→ Work order: Go through the data below and copy each line where the word "unfold" occurs.

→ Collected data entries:
====================

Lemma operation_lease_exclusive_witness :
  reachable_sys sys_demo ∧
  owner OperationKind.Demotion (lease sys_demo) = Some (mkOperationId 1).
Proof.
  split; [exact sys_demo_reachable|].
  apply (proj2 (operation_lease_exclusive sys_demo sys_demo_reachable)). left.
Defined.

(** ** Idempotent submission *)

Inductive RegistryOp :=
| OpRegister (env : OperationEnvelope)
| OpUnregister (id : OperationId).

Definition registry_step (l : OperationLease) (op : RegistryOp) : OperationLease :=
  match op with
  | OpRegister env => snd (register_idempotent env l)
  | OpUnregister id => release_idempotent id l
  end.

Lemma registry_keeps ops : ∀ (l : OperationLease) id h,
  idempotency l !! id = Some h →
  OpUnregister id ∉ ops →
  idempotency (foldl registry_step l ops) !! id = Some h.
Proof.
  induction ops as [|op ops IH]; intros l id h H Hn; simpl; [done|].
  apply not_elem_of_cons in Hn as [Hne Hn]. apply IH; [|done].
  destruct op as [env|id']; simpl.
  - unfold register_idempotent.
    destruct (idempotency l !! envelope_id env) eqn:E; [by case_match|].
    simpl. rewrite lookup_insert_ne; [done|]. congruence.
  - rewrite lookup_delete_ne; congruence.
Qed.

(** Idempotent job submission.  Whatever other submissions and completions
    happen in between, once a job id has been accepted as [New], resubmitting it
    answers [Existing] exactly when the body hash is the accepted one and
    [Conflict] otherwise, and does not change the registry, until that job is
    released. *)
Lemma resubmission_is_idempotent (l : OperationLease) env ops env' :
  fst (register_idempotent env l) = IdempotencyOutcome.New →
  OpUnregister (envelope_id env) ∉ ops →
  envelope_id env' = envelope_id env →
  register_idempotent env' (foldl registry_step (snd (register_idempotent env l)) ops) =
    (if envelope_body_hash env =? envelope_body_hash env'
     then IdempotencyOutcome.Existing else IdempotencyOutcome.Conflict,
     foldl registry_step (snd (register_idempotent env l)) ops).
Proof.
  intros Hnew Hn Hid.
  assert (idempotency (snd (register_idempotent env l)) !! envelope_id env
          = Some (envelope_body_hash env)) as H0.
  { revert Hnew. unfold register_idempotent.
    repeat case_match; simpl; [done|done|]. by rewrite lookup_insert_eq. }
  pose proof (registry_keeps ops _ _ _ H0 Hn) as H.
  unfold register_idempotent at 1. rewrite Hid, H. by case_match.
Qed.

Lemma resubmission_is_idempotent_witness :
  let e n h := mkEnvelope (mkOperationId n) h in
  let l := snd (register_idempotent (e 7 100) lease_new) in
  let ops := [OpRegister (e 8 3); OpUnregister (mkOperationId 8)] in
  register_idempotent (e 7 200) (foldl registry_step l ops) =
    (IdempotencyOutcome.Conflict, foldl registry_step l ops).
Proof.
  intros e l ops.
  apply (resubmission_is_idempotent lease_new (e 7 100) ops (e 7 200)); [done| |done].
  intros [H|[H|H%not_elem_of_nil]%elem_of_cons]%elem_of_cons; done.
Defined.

====================

→ Reply to the task:
  - unfold register_idempotent.
  { revert Hnew. unfold register_idempotent.
  unfold register_idempotent at 1. rewrite Hid, H. by case_match.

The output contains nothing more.